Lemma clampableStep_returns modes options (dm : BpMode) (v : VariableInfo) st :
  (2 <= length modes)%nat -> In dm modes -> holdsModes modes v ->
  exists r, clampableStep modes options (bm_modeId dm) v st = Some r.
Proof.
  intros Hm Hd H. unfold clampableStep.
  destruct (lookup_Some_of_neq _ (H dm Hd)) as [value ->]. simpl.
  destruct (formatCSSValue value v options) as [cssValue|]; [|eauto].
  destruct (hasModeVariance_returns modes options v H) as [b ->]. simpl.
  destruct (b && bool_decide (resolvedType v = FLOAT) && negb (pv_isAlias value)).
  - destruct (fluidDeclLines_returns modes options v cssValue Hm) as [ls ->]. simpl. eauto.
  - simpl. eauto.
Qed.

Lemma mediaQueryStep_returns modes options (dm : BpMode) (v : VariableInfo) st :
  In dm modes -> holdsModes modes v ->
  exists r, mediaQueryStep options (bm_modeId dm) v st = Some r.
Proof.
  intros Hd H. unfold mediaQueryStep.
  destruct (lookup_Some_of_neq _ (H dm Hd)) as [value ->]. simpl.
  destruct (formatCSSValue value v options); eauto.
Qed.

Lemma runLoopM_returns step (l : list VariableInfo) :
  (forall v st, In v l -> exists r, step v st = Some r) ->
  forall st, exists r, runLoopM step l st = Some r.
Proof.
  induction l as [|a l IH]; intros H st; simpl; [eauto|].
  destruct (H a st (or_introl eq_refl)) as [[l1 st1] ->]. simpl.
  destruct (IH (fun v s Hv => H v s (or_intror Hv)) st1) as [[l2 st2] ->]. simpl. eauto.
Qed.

• • •

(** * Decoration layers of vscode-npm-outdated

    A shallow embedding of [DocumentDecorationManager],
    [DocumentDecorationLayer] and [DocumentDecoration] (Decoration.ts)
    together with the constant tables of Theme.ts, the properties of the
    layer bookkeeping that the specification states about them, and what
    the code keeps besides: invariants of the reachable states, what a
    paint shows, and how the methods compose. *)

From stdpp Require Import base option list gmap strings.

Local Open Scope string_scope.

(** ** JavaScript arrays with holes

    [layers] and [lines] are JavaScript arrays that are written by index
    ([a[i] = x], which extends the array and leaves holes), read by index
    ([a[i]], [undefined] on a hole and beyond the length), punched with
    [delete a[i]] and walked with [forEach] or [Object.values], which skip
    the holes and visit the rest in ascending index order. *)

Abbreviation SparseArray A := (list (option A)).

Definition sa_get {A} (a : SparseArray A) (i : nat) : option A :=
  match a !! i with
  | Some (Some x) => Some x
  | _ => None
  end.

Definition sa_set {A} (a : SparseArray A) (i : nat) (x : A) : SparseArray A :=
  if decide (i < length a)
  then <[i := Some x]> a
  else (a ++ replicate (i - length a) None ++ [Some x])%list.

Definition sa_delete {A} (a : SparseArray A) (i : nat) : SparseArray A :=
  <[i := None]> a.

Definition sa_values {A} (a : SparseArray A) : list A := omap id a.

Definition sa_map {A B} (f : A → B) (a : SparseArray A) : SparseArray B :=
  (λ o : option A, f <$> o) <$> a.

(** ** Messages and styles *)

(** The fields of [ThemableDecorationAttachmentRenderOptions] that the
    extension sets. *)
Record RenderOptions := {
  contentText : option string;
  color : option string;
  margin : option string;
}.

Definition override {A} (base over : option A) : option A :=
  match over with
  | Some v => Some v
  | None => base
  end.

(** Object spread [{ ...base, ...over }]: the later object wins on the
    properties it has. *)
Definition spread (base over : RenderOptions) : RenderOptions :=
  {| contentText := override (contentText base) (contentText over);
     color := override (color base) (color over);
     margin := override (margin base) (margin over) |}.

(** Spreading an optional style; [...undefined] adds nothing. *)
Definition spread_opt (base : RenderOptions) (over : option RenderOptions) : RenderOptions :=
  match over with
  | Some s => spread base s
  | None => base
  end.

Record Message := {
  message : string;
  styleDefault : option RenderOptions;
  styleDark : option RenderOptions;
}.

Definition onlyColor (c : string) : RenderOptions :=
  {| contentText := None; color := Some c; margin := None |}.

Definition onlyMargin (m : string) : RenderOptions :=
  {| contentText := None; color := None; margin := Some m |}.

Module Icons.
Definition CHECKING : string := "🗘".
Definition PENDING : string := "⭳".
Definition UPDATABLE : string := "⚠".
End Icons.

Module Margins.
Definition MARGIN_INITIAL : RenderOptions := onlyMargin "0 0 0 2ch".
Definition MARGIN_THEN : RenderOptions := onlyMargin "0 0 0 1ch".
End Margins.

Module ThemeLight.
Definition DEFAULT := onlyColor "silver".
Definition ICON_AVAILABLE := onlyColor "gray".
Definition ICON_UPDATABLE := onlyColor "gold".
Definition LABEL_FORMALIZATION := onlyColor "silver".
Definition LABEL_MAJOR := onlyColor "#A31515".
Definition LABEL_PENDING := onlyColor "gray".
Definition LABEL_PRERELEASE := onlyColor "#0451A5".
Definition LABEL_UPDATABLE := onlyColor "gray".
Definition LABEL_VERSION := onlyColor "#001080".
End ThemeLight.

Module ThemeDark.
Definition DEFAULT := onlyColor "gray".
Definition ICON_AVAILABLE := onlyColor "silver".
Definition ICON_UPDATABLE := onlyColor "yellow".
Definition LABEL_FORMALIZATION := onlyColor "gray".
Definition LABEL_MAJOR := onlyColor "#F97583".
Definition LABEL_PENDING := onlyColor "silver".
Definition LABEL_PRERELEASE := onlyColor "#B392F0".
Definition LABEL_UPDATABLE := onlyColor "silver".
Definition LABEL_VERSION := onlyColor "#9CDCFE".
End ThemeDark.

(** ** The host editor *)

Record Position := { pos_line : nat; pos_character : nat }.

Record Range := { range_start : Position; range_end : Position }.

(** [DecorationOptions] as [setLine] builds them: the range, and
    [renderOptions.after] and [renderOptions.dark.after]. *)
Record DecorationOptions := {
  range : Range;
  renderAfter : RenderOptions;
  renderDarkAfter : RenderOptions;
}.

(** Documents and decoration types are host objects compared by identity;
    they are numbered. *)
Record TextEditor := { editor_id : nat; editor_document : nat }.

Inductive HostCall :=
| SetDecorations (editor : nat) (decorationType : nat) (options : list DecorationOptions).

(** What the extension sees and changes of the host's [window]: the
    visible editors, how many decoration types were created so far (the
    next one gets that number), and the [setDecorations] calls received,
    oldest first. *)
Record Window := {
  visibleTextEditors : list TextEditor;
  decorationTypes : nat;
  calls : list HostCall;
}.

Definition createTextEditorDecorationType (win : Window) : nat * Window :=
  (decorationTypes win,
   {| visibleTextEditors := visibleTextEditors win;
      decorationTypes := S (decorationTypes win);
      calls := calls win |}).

• • •

Everything in the material above from the line that has "(i : nat) (x" through the line that has "A := omap id a." must be duplicated exactly, with no other lines given.

Definition sa_set {A} (a : SparseArray A) (i : nat) (x : A) : SparseArray A :=
  if decide (i < length a)
  then <[i := Some x]> a
  else (a ++ replicate (i - length a) None ++ [Some x])%list.

Definition sa_delete {A} (a : SparseArray A) (i : nat) : SparseArray A :=
  <[i := None]> a.

Definition sa_values {A} (a : SparseArray A) : list A := omap id a.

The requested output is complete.